In the especially precarious conditions of developing countries, the same mechanism—an internalization of fate become demonstration of pride—has generated an intense output of collective-identity constructions. But here the original initiative came from the outside. In the United States, where notions of ‘civic culture’ and ‘political culture’ were invented by modernization specialists in the 60s, the fashionable theories of Erik Erikson about individual identity were applied to society, for the purpose of projecting a ‘political identity’ onto entire countries. The think-tanks of the Cold War wanted to safeguard the democratization of post-colonial regimes in the Third World against national liberation movements, which were often supported by the Soviet Union or China. In this setting, where many post-colonial states had inherited from imperialism arbitrary frontiers that cut across or mixed up traditions, and where local or tribal cultures bore no relation to political structures, ‘nation-building’ was posed as a prerequisite of democracy. Such states, it was explained, needed cultural strategies to reorient societies towards their ‘political identity’. In other words the task was to create a people, who would then provide a stable base for democracy.

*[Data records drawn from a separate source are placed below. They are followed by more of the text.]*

(* ===== verification/Effects.v ===== *)
(** * Effectful host code

    Code that talks to its environment (the register bus, the serial line, the
    clock, sockets) is a [prog E A]: a finite tree of events of the family [E]
    whose answers select the continuation.  A [Handler E W] answers the events
    from a world [W]; [run] executes a program against it.  Simulations between
    worlds are proved once, for every program. *)

From S2P Require Import Prelude.

Inductive prog (E : Type -> Type) (A : Type) : Type :=
  | Ret (a : A)
  | Vis (X : Type) (e : E X) (k : X -> prog E A).
Arguments Ret {E A} a.
Arguments Vis {E A X} e k.

Fixpoint prog_bind {E A B} (p : prog E A) (f : A -> prog E B) : prog E B :=
  match p with
  | Ret a => f a
  | Vis e k => Vis e (fun x => prog_bind (k x) f)
  end.

Definition trigger {E X} (e : E X) : prog E X := Vis e Ret.

(** Programs that may throw; a throw skips the rest. *)
Definition io (E : Type -> Type) (A : Type) : Type := prog E (result A).

#[export] Instance io_ret {E} : MRet (io E) := fun A a => Ret (Ok a).
#[export] Instance io_bind {E} : MBind (io E) := fun A B f p =>
  prog_bind p (fun r => match r with Ok a => f a | Err e => Ret (Err e) end).

Definition io_throw {E A} (what : string) : io E A := Ret (throw what).
Definition io_fail {E A} (e : error) : io E A := Ret (Err e).
(** An event whose answer is an outcome, and one whose answer is a plain value. *)
Definition call {E X} (e : E (result X)) : io E X := trigger e.
Definition call_ok {E X} (e : E X) : io E X := Vis e (fun x => Ret (Ok x)).

(** ** Running against a world *)
Class Handler (E : Type -> Type) (W : Type) : Type :=
  handle : forall X, E X -> W -> X * W.
Arguments handle {E W _ X} e w.

Fixpoint run {E W A} `{!Handler E W} (p : prog E A) (w : W) : A * W :=
  match p with
  | Ret a => (a, w)
  | Vis e k => let (x, w') := handle e w in run (k x) w'
  end.

Section Run.
Context {E : Type -> Type} {W : Type} `{!Handler E W}.

Lemma run_prog_bind {A B} (p : prog E A) (f : A -> prog E B) w :
  run (prog_bind p f) w = let (a, w') := run p w in run (f a) w'.
Proof.
  revert w. induction p as [a|X e k IH]; intros w; cbn; [done|].
  destruct (handle e w) as [x w']. apply IH.
Qed.

Lemma run_bind {A B} (p : io E A) (f : A -> io E B) w :
  run (p ≫= f) w =
    match run p w with
    | (Ok a, w') => run (f a) w'
    | (Err e, w') => (Err e, w')
    end.
Proof.
  unfold mbind, io_bind. rewrite run_prog_bind. by destruct (run p w) as [[]].
Qed.

Lemma run_Ret {A} (a : A) w : run (Ret a : prog E A) w = (a, w).
Proof. done. Qed.

Lemma run_ret {A} (a : A) w : run (mret a : io E A) w = (Ok a, w).
Proof. done. Qed.

Lemma run_call {X} (e : E (result X)) w : run (call e) w = handle e w.
Proof. unfold call, trigger. cbn. by destruct (handle e w). Qed.

Lemma run_call_ok {X} (e : E X) w :
  run (call_ok e) w = let (x, w') := handle e w in (Ok x, w').
Proof. unfold call_ok. cbn. by destruct (handle e w). Qed.

(** A run that ends normally went through every step of a sequence. *)
Lemma run_bind_Ok {A B} (p : io E A) (f : A -> io E B) w b w2 :
  run (p ≫= f) w = (Ok b, w2) <->
  exists a w1, run p w = (Ok a, w1) /\ run (f a) w1 = (Ok b, w2).
Proof.
  rewrite run_bind. split.
  - destruct (run p w) as [[a|e] w1]; intros H; [eauto|discriminate].
  - by intros (a & w1 & -> & H).
Qed.

Lemma run_bind_step {A B} (p : io E A) (f : A -> io E B) w a w1 :
  run p w = (Ok a, w1) -> run (p ≫= f) w = run (f a) w1.
Proof. rewrite run_bind. by intros ->. Qed.
End Run.

(** ** Simulation *)

(** Two worlds that answer every event alike, as far as a program can tell. *)
Definition simulates {E W1 W2} `{!Handler E W1} `{!Handler E W2} (R : W1 -> W2 -> Prop) : Prop :=
  forall X (e : E X) w1 w2, R w1 w2 ->
    (handle e w1).1 = (handle e w2).1 /\ R (handle e w1).2 (handle e w2).2.

Theorem run_simulates {E W1 W2 A} `{!Handler E W1} `{!Handler E W2} (R : W1 -> W2 -> Prop) :
  simulates R -> forall (p : prog E A) w1 w2, R w1 w2 ->
    (run p w1).1 = (run p w2).1 /\ R (run p w1).2 (run p w2).2.
Proof.
  intros Hsim p. induction p as [a|X e k IH]; intros w1 w2 HR; cbn; [done|].
  destruct (Hsim X e w1 w2 HR) as [Hx HR'].
  destruct (handle e w1) as [x1 w1'], (handle e w2) as [x2 w2']; cbn in *. subst x2.
  by apply IH.
Qed.

(** An invariant of the world that every event preserves holds after a run. *)
Theorem run_invariant {E W A} `{!Handler E W} (I : W -> Prop) :
  (forall X (e : E X) w, I w -> I (handle e w).2) ->
  forall (p : prog E A) w, I w -> I (run p w).2.
Proof.
  intros HI p. induction p as [a|X e k IH]; intros w Hw; cbn; [done|].
  pose proof (HI X e w Hw). destruct (handle e w) as [x w']. by apply IH.
Qed.

(** ** Interpreting one family of events by programs of another *)
Class Interp (E F : Type -> Type) : Type := interp : forall X, E X -> prog F X.
Arguments interp {E F _ X} e.

Fixpoint translate {E F A} `{!Interp E F} (p : prog E A) : prog F A :=
  match p with
  | Ret a => Ret a
  | Vis e k => prog_bind (interp e) (fun x => translate (k x))
  end.

(** The world of [F] answers the events of [E] through the interpretation. *)
Definition via {E F W} `{!Interp E F} `{!Handler F W} : Handler E W :=
  fun X e w => run (interp e) w.

Lemma run_translate {E F W A} `{!Interp E F} `{!Handler F W} (p : prog E A) w :
  run (translate p) w = run (Handler0 := via) p w.
Proof.
  revert w. induction p as [a|X e k IH]; intros w; cbn; [done|].
  rewrite run_prog_bind. unfold handle, via. destruct (run (interp e) w). apply IH.
Qed.

(** ** Methods of an object that talks to its environment

    The fields are threaded on every path, exceptions included. *)
Definition objM (E : Type -> Type) (S A : Type) : Type := S -> prog E (result A * S).

#[export] Instance objM_ret {E S} : MRet (objM E S) := fun A a s => Ret (Ok a, s).
#[export] Instance objM_bind {E S} : MBind (objM E S) := fun A B f m s =>
  prog_bind (m s) (fun x => match x with
    | (Ok a, s') => f a s'
    | (Err e, s') => Ret (Err e, s')
    end).

Definition obj_io {E S A} (p : io E A) : objM E S A := fun s =>
  prog_bind p (fun r => Ret (r, s)).
Definition obj_get {E S} : objM E S S := fun s => Ret (Ok s, s).
Definition obj_modify {E S} (f : S -> S) : objM E S unit := fun s => Ret (Ok tt, f s).
Definition obj_throw {E S A} (what : string) : objM E S A := fun s => Ret (throw what, s).
Definition obj_fail {E S A} (e : error) : objM E S A := fun s => Ret (Err e, s).

Section RunObj.
Context {E : Type -> Type} {S W : Type} `{!Handler E W}.

Lemma run_obj_bind {A B} (m : objM E S A) (f : A -> objM E S B) s w :
  run ((m ≫= f) s) w =
    match run (m s) w with
    | ((Ok a, s'), w') => run (f a s') w'
    | ((Err e, s'), w') => ((Err e, s'), w')
    end.
Proof.
  unfold mbind, objM_bind. rewrite run_prog_bind.
  by destruct (run (m s) w) as [[[a|e] s'] w'].
Qed.

Lemma run_obj_ret {A} (a : A) s w : run ((mret a : objM E S A) s) w = ((Ok a, s), w).
Proof. done. Qed.

Lemma run_obj_io {A} (p : io E A) s w :
  run (obj_io (S := S) p s) w = let (r, w') := run p w in ((r, s), w').
Proof. unfold obj_io. rewrite run_prog_bind. by destruct (run p w). Qed.

Lemma run_obj_get s w : run ((obj_get : objM E S S) s) w = ((Ok s, s), w).
Proof. done. Qed.

Lemma run_obj_modify f s w : run ((obj_modify f : objM E S unit) s) w = ((Ok tt, f s), w).
Proof. done. Qed.
End RunObj.

Ltac obj1 :=
  first [ rewrite run_obj_bind | rewrite run_obj_ret | rewrite run_obj_io
        | rewrite run_obj_get | rewrite run_obj_modify | rewrite run_Ret ]; cbn beta iota.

In appropriating these strategies to navigate from colonialism to democracy, however, nation-building not only often appealed to pre-colonial traditions—not exactly oriented to modernization—but mobilized anti-Western sentiments bequeathed by the liberation struggle. Ample technical means for creating ‘political’ identity were thereby transferred to national ‘cultural’ identities, with an ‘invention of tradition’ whose affective charge was reinforced by a global repudiation of the West, and which by no means necessarily prepared the way for democratization. In 1982 ‘cultural identity’ was erected by UNESCO—in which developing countries were now a majority—into a fundamental right of nations. Thereafter the term entered the vocabulary of reform within the Soviet empire, where its permissive emptiness served as a cover for the intellectual preparation—and for the emotive content—of various forms of separatism. Since 1990, all of the post-communist states in Eastern Europe have equipped themselves—mostly in regressive register—with a ‘national identity’ that has tended to push civil rights and democratic movements into the background.